If you're Head of Nutrition for two of the most successful rugby teams, then it makes sense that you take your own eating habits seriously. Despite his early starts, Pinto manages to pack a lot into his morning meal, to set him up for his busy day.
"I am generally time-poor in the mornings, so I opt for a smoothie," says Pinto, an Accredited Sports Dietitian, whose busy schedules involves juggling his time between working with the South Sydney Rabbitohs and NSW Waratahs, and consulting privately with High Performance Nutrition Australia.
While his smoothie contains a huge amount of nutrients and goodness, he believes that it's also important to supplement his eating plan with an array of vitamins. "I take vitamin B and two high strength fish oil tablets daily," says Pinto.

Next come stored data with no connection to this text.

(** ** The cases *)
Section Cases.
Context (T : texts) (page ncpu scale : Z).
Lemma calm_cpus {S} (fn : Z → S → guest (option string * S)) cpus st :
  (∀ cpu st, all_ops neutral (fn cpu st)) → all_ops neutral (cpu_loop T fn cpus st).
Proof.
  intros Hf. revert st. induction cpus as [|c cpus IH]; intros st; cbn [cpu_loop]; unfold on_cpu; calm. all: intros; first [apply IH|apply Hf].
Qed.
Lemma same_walk {S} (st : S) fn : (∀ cpu st, all_ops neutral (fn cpu st)) → same (onEachCPU T st fn).
Proof.
  intros Hf g Hg. unfold onEachCPU. apply wp_bind, wp_call; [done|]. intros [] _. unfold deferred. apply wp_bind.
  set (g' := m_obs heldM LockOSThread () g).
  assert (∀ p : guest (option string * S), all_ops neutral p →
    wph p (λ a, wp heldM (call UnlockOSThread ;; Ret a) (λ _ g', g' = g) (λ _ _, True)) g') as Hn.
  { intros p Hp. eapply wp_mono; [apply (same_neutral p Hp); exact Hg| |done]. intros a g'' ->. apply wp_bind, wp_call; [done|]. intros [] _.
    change (locks_by (locks_by g 1) (-1) = g). rewrite <-(maps_self g) at 2. rewrite <-locks_back. by destruct g. }
  apply Hn. calm. by apply calm_cpus.
Qed.
Lemma back_race tail what cycles cycle : (∀ b c, all_ops neutral (cycle b c)) → back (race T page ncpu tail what cycles cycle).
Proof.
  intros Hc. unfold race. apply back_procs, back_freed. intros b. apply back_neutral. unfold log. calm. all: by apply calm_cycle.
Qed.
Ltac tame :=
  repeat (calm; intros; lazymatch goal with
    | |- all_ops _ (kmsg_loop _ _ _) => apply calm_kmsg
    | |- all_ops _ (iomem_loop _ _ _) => apply calm_iomem
    | |- all_ops _ (maps_loop _ _ _) => apply calm_maps
    | |- all_ops _ (getcpu_loop _ _ _) => apply calm_getcpu
    | |- all_ops _ (monotonic_loop _ _ _ _ _) => apply calm_monotonic
    | |- all_ops _ (repeat_loop _ _) => apply calm_repeat
    | |- all_ops _ (step_loop _ _ _ _ _ _ _) => apply calm_steps
    | |- all_ops _ (mark_pages _ _ _ _) => apply calm_marks
    | |- all_ops _ (cycle_loop _ _) => apply calm_cycle
    | |- all_ops _ (unmap_loop _ _ _) => apply calm_unmaps
    | |- all_ops _ ?p => let h := head p in unfold h; cbv zeta
    end).
(** Walks a case down to what it takes. *)
Ltac reveal_body p := let h := head p in unfold h; cbv zeta.
Ltac give :=
  repeat (intros; lazymatch goal with
    | |- back done_ok => apply back_ok
    | |- back (fail _) => apply back_fail
    | |- back (guard _ _ _) => apply back_guard
    | |- back (or_else _ _ _) => apply back_or_else
    | |- back (with_victim _ _ _) => apply back_victim
    | |- back (andthen _ _) => apply back_andthen
    | |- back (each_ok _ _) => apply back_each
    | |- back (must _ _ _ _) => apply back_must; [solve [tame]|]
    | |- back (locked _) => apply back_locked
    | |- back (with_channel _ _) => apply back_channel
    | |- back (with_procs _ _) => apply back_procs
    | |- back (with_pipe _) => apply back_pipe
    | |- back (with_file _ _ _) => apply back_file
    | |- back (race _ _ _ _ _ _ _) => apply back_race
    | |- back (map_rw _ _ _ (λ b, deferred _ (freed _ _))) => apply back_freed
    | |- back (start_loop _ _ (λ pid, deferred _ _)) => apply back_loop
    | |- back (startVictimPinned _ _ _ ≫= _) => apply back_pinned
    | |- ends_child _ (call (KillWait _)) => apply ends_KillWait
    | |- ends_child _ _ => apply ends_kill
    | |- back (onEachCPU _ _ _ ≫= _) => apply back_bind; [apply same_walk|]
    | |- back (map_rw _ _ _ _) => apply back_map
    | |- frees _ _ (andthen _ _) => apply frees_andthen; [solve [tame]|]
    | |- frees _ _ (call (Munmap _ _) ≫= _) => apply frees_give_up
    | |- frees _ _ (_ ≫= _) => apply frees_skip; [solve [tame]|]
    | |- frees _ _ (unmap _ _ _) => apply frees_unmap
    | |- frees _ _ (must _ (call (Munmap _ _)) _ _) => apply frees_unmap
    | |- frees _ _ _ => progress case_match
    | |- back (_ ≫= _) => apply back_skip; [solve [tame]|]
    | |- back ?p => first [progress case_match | apply back_neutral; solve [tame] | reveal_body p]
    | |- _ => solve [tame]
    end).
(** Each case of a list by its definition. *)
Ltac reveal := match goal with |- back (Fn ?c) => cbn [Fn case_]; match goal with |- back ?p => reveal_body p end end.
Ltac settle := repeat (apply Forall_cons; split; [reveal; first [apply back_neutral; solve [tame] | solve [give] | idtac] | ]); try apply Forall_nil_2.
Abbreviation all_back l := (Forall (λ c, back (Fn c)) l).
Lemma back_boot : all_back (registerBoot T ncpu).
Proof.
  unfold registerBoot. settle. intros g Hg. apply wp_bind, wp_call; [done|]. intros [e|fd] Hfd; [by apply back_neutral; [tame|]|].
  apply back_opened; [give|done|exact Hfd].
Qed.
Lemma back_entry_path : all_back registerEntryPath.
Proof. unfold registerEntryPath. settle. Qed.
Lemma back_pvm : all_back (registerPVM T).
Proof. unfold registerPVM. settle. Qed.
Lemma back_mm : all_back (registerMM T page).
Proof. unfold registerMM. settle. Qed.
Lemma back_fault_race : all_back (registerFaultRace T page ncpu).
Proof. unfold registerFaultRace. settle. Qed.
Lemma back_directpf : all_back (registerDirectPF T page ncpu).
Proof. unfold registerDirectPF. settle. Qed.
Lemma back_syscall : all_back (registerSyscall T).
Proof. unfold registerSyscall. settle. Qed.
Lemma back_signal : all_back (registerSignal T).
Proof. unfold registerSignal. settle. Qed.
Lemma back_sched : all_back (registerSched T).
Proof. unfold registerSched. settle. Qed.
Lemma back_time : all_back (registerTime T).
Proof. unfold registerTime. settle. Qed.
Lemma back_entry : all_back (registerEntry T).
Proof. unfold registerEntry. settle. Qed.
Lemma back_stress : all_back (registerStress T).
Proof. unfold registerStress. settle. Qed.
Lemma back_perf : all_back (registerPerf T page scale).
Proof. unfold registerPerf. settle. Qed.
Lemma back_parallel : all_back (registerParallel T page ncpu).
Proof. unfold registerParallel. settle. Qed.
Lemma back_rounds : all_back (registerFaultRounds T ncpu scale).
Proof. unfold registerFaultRounds. settle. Qed.
Lemma back_cpuid : all_back registerCPUID.
Proof. unfold registerCPUID. settle. Qed.
Lemma back_security insns : all_back (registerSecurity T page insns).
Proof.
  apply Forall_app. split.
  - apply Forall_fmap, Forall_forall. intros n _. cbn [compose]. reveal. give.
  - settle.
    + apply back_skip; [tame|]. intros r. apply back_or_else. intros top. apply back_probe; [intros e; apply back_fail|].
      intros p. eexists. split; [reflexivity|]. give. apply back_probe; [give|]. intros p'. eexists. split; [reflexivity|]. give.
    + apply back_freed. intros b. apply back_skip; [tame|]. intros [].
      apply back_refused; [intros e; apply back_neutral; tame|]. intros p. eexists. reflexivity.
Qed.

(** *** The regions of the scaling cases *)
Abbreviation regions_of size l := (list_to_set_disj ((λ b : Z, (b, size)) <$> l)).
Lemma regions_wp n size got g :
  wph (map_regions T n size got) (λ r g', ∃ new, g' = with_maps g (h_maps g ⊎ regions_of size new) ∧
    match r with inr l => l = got ++ new | inl _ => True end) g.
Proof.
  revert got g. induction n as [|n IH]; intros got g; cbn [map_regions].
  { exists []. cbn. rewrite app_nil_r, gmultiset_disj_union_right_id, maps_self. done. }
  apply wp_bind, wp_call; [done|]. intros [e|b] _.
  { exists []. cbn. by rewrite gmultiset_disj_union_right_id, maps_self. }
  eapply wp_mono; [apply IH| |done]. intros r g' (new & -> & Hr). exists (b :: new). split.
  - cbn. unfold with_maps. cbn [h_fds h_kids h_dead h_maps h_locks h_procs h_notify h_ready]. by rewrite <-(assoc_L (⊎)).
  - destruct r; [done|]. by rewrite Hr, <-app_assoc.
Qed.
Lemma unmapped_wp size l g : wph (each l (λ b, freed b size)) (λ _ g', g' = with_maps g (h_maps g ∖ regions_of size l)) g.
Proof.
  revert g. induction l as [|b l IH]; intros g; cbn [each].
  { cbn. by rewrite ms_none, maps_self. }
  apply wp_bind. unfold freed at 1. apply wp_bind, wp_call; [done|]. intros e _. cbn [wp]. eapply wp_mono; [apply IH| |done]. intros [] g' ->.
  change (with_maps g (h_maps g ∖ {[+ (b, size) +]} ∖ regions_of size l) = with_maps g (h_maps g ∖ ({[+ (b, size) +]} ⊎ regions_of size l))).
  by rewrite ms_minus.
Qed.
Definition sum_kept (g : held) (r : string + Z) (g' : held) : Prop :=
  ∃ m, g' = with_maps g m ∧ ((∃ t, r = inr t) → m = h_maps g).
Lemma scaling_wp n pages total g : h_dead g = ∅ → wph (scaling_loop T page ncpu n pages total) (sum_kept g) g.
Proof.
  revert total. induction n as [|n IH]; intros total Hg; cbn [scaling_loop]; [exists (h_maps g); by rewrite maps_self|].
  apply wp_bind. eapply wp_mono; [apply regions_wp| |done]. intros [e|l] g' (new & -> & Hl); [eexists; split; [done|by intros []]|].
  cbn [app] in Hl. subst l. apply wp_bind. eapply wp_mono; [by apply (same_neutral _ (calm_barrier _ _))| |done]. intros x g' ->.
  apply wp_bind. eapply wp_mono; [apply unmapped_wp| |done]. intros [] g' ->.
  change (wph match first_error x.2 with Some e => Ret (inl e) | None => scaling_loop T page ncpu n pages (total + x.1) end (sum_kept g)
    (with_maps g ((h_maps g ⊎ regions_of (int64 (pages * page)) new) ∖ regions_of (int64 (pages * page)) new))).
  rewrite ms_back, maps_self. destruct (first_error x.2); [exists (h_maps g); by rewrite maps_self|by apply IH].
Qed.
Lemma back_scaling : all_back (registerFaultScaling T page ncpu scale).
Proof.
  apply Forall_cons; split; [|apply Forall_nil_2]. reveal. apply back_procs. intros g Hg. apply wp_bind.
  eapply wp_mono; [by apply scaling_wp| |done]. intros [e|t] g' (m & -> & Hm); cbn [or_else]; [by exists m|].
  rewrite Hm, maps_self by eauto. apply back_neutral; [|done]. tame.
Qed.
Lemma back_unmap_scaling : all_back (registerUnmapScaling T ncpu scale).
Proof.
  apply Forall_cons; split; [|apply Forall_nil_2]. reveal. apply back_procs, back_skip; [apply calm_unmaps|]. intros r. apply back_or_else. give.
Qed.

His passion for healthy food and ensuring all his nutritional and vitamin needs are covered, extends to his role with his players. Pinto checks each player's daily nutritional intake to make sure they are consuming the right foods, at the right times. "It's also making sure they know which supplements they need to consume before and after each session. This can range significantly due to the different sessions they are required to complete each day, or if they are recovering from an injury."
Pinto says that several nutrients are vital for anybody looking to boost their day-to-day energy and focus. "These include Iron, B12, Zinc and Vitamin D. Being deficient in these may leave you feeling flat and tired," he advises.
If you are training, take a leaf out of the professional athletes' book and include protein in your daily diet, as this helps your body recover from exercise. "Ensuring you consume enough after training and enough throughout the rest of the day is the key," he says. Pinto also recommends including a good quality magnesium and fish oil supplement to reduce inflammation in the body and leave you feeling more relaxed and energised.
On training days, or if they're under the weather, Pinto recommends his players increase their micronutrients intake, with a high strength B-vitamin complex and vitamin C to aid with collagen production and support immune function.
Getting started on your fitness path? Pinto says that above all, it's important to strive for consistency. "I see too many people take on heavy training schedules that they can't sustain and then stop exercising altogether." He recommends exercising three to four times a week, and make sure you're doing a workout you enjoy: "but try to vary the exercise types and intensity so your body continues to adapt."
As Pinto is continually on the move, he ensures that his gym bag is well-stocked with his daily nutritional and physical needs. "My gym bag is pretty simple," he says. "I always have a water bottle – to stay hydrated – I also use a spike ball to help improve my mobility prior to the session. After a workout I finish with a protein shake to help with my recovery and reduce my appetite after exercise."